İfade özgürlüğü, Batı ve İslamî değerlerin çatıştığı birçok arenadan sadece birisidir. Kapitalizmin vardığı ifade özgürlüğü, dinin devletten ayrılmasının/laikliğin bir meyvesidir. Şöyle ki; laikliğin esası, insanın Yaratıcısının rehberliğini reddedip bizzat kendisinin doğruları ve yanlışları belirleme cürretini göstermesidir. Bu esastan yola çıkarak Kapitalist sistemde bizzat insan, kendi kendine ifade hakkını tanır ve sınırlarını belirler.

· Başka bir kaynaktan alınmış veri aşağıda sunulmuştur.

Lemma release_fine p id tr : permits c id Release -> fine (release digest repr L p id) tr.
Proof.
  intros Hc. unfold release. apply fine_lookup. intros o t Ho. fine. apply fine_release_in; auto 10.
Qed.
Lemma cancel_fine id p tr : permits c id Cancel -> (p <> None -> permits c id Release) -> fine (cancel_acquisition digest repr L id p) tr.
Proof.
  intros Hc Hr. unfold cancel_acquisition. apply fine_lookup. intros o t Ho. cbv zeta. destruct (nonempty _ && _) eqn:E.
  - destruct p as [p|]; [|by apply fine_quiet; quiet]. apply fine_bind; [by apply release_fine, Hr|]. intros; exact I.
  - assert (Hu : unused o).
    { destruct o as [l|]; [|done]. intros Had. apply andb_false_iff in E as [E|[E1 E2]%orb_false_iff].
      - by destruct (admitted_id (Some l)).
      - split; [done|]. by destruct (run_id l). }
    fine. all: apply fine_cancel_in; auto 10.
Qed.
Lemma lease_accepted a r lease now : nonempty (lease_rejection repr a r lease now) = false -> lease_id a = lease.
Proof. unfold lease_rejection. by case_bool_decide. Qed.
Lemma safe_after {A B} (m : M A) (f : A -> M B) tr Q :
  quiet m -> (forall a t, safe ok (f a) (tr ++ t) Q) -> (forall e tr', Q (Err e) tr') -> safe ok (m ≫= f) tr Q.
Proof.
  intros Hm Hf He. apply safe_bind. eapply safe_mono; [|apply safe_extends, (fine_quiet m tr Hm)].
  intros [a|e] tr' [_ [t ->]]; [apply Hf|apply He].
Qed.
Lemma stop_fails {A} p d tr : safe ok (@environment_stop A p d) tr (fun r _ => exists e, r = Err e).
Proof. apply safe_after; [unfold record_stop; quiet| |eauto]. intros a t. by eexists. Qed.
Lemma fine_asked {A B} p g (d : hcmd (result herr A)) (f : A -> M B) tr :
  quiet_command d -> (forall a t, Ev d (Ok a) ∈ tr ++ t -> fine (f a) (tr ++ t)) -> fine (on_provider_error p g (invoke d) ≫= f) tr.
Proof.
  intros Hd Hf. apply safe_bind. unfold on_provider_error. apply safe_bind.
  eapply safe_mono; [|apply safe_extends, (safe_try _ _ _ (fun r tr' => match r with Ok r' => answered d r' tr' | Err _ => True end)), (safe_asked d (invoke d)); done].
  intros [[a|e]|e] tr' [Hin [t ->]]; cbn [then_]; [exact (Hf a t Hin)| |exact I].
  destruct (provider_error e) as [x|]; [|exact I]. eapply safe_mono; [|apply stop_fails]. intros y tr2 [e' ->]. exact I.
Qed.
(** The last step of both: the answer is recorded when it is good. *)
Lemma fine_record id r a lease (act : bool) p why kept tr :
  permits c id Refresh -> Ev (if act then Activate id lease r else Renew id lease) (Ok a) ∈ tr ->
  fine (now ← do_ Now;
        let rejection := lease_rejection repr a r lease now in
        if nonempty rejection then environment_stop p (why rejection)
        else (ok ← do_ (Locked (refresh_in id lease r a act)); if ok : bool then Ret a else environment_stop p kept)) tr.
Proof.
  intros Hc Hin. apply fine_bind; [by apply fine_quiet; quiet|]. intros now t. cbv zeta. destruct (nonempty _) eqn:E; [by apply fine_quiet; quiet|].
  apply fine_bind; [|intros [] ?; by apply fine_quiet; quiet]. apply fine_refresh_in; [done|]. apply confirmed_app. split; [by eapply lease_accepted|done].
Qed.
Lemma renew_fine p id tr : permits c id Refresh -> fine (renew_admission digest repr L p id) tr.
Proof.
  intros Hc. unfold renew_admission, not_recorded. apply fine_lookup. intros [l|] t _; [|exact I]. cbv zeta. destruct (requirements l) as [r|]; [|exact I].
  destruct (negb _); [exact I|]. apply fine_bind; [destruct (validate_requirements r); exact I|]. intros _ t1. apply fine_bind; [fine|]. intros _ t2.
  apply fine_asked; [done|]. intros a t3 Hin. by apply (fine_record id r a _ false).
Qed.
Lemma activate_fine p id tr : permits c id Refresh -> fine (activate_admission digest repr L p id) tr.
Proof.
  intros Hc. unfold activate_admission, not_recorded. apply fine_lookup. intros [l|] t _; [|exact I]. destruct (admission l) as [ad|]; [|exact I].
  destruct (requirements l) as [r|]; [|exact I]. cbv zeta. apply safe_bind. set (d := Activate id (admitted_id (Some l)) r).
  eapply safe_mono; [|apply safe_extends, (safe_try _ _ _ (fun r tr' => match r with Ok r' => answered d r' tr' | Err _ => True end)), (safe_after _ _ _ (answered d))].
  - intros [[a|e]|e] tr1 [Hin [t1 ->]]; cbn [then_]; [by apply (fine_record id r a _ true)| |exact I].
    apply fine_quiet. quiet.
  - destruct (validate_requirements r); quiet.
  - intros _ t1. apply safe_after; [quiet| |done]. intros _ t2. by apply safe_asked.
  - done.
Qed.
Lemma scan_fine p now x h tr : (forall id, permits c id Cancel) -> fine (scan_host digest repr L p now x h) tr.
Proof. intros Hc. unfold scan_host. destruct x as [ls cs]. fine. by apply cancel_fine. Qed.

Bu durum ise baştan sona Islam'a aykırıdır. Zira Rabb'in (cc) gönderdiği Nur olmadan, insanoğlu kör olur ve yolunu mutlaka sapıtır. Dolayısıyla insan hiçbir fiilinde özgür olmadığı gibi ifadesindede özgür değildir. Ancak, insana kendini ifade etme kabiliyetini veren, Allah (cc) bu hakkın sınırlarını belirler.
Rasulullah (s.a.v.) Buhari ve Müslim'in rivayet ettiği sahih hadisi şerifte şöyle buyuruyor:
"Her kim Allah'a ve ahiret gününe inanıyorsa hayır söylesin, yahut sussun."
Hadiste geçen hayır kavramı, İslam veya İslam'ın onayladığı/tasvip ettiği sözlere işaret etmektedir. Yani kulun dilini istediği gibi kullanma özgürlüğü olmadığı gibi sadece hayır konuşmasına cevaz verilmiştir. Şeriatın, kulun kendisini ifade etme kabiliyetini kullanma hususuna getirdiği ölçü ve sınır budur.
Müslüman'ın diline Allah (cc) ideolojik ve siyasi açıdan görev yüklemiş ve bazı haklar tanımıştır.
İslam, bazı durumlarda zulüm ve münkere karşı Müslümanların seslerini yükseltmelerini farz kılmıştır. Rasulallah (sav) şöyle buyurmuştur: "Sizden kim bir münker görürse onu eliyle değiştirsin, gücü yetmezse diliyle değiştirsin, ona da gücü yetmezse kalbiyle değiştirsin (buğz etsin). Bu ise imanın en zayıfıdır." (Müslim, İman, 70)
Bu hadisi şerifle Müslümanlara, Allah (cc) tarafından zulme karşı seslerini yükseltme hakkı verilmiştir. Aynı şekilde bu hadisle Müslümanlara münkere, münker ideolojilere, bunları uygulayanlara karşı seslerini yükseltme ve bunları değiştirme görevi yüklenmiştir.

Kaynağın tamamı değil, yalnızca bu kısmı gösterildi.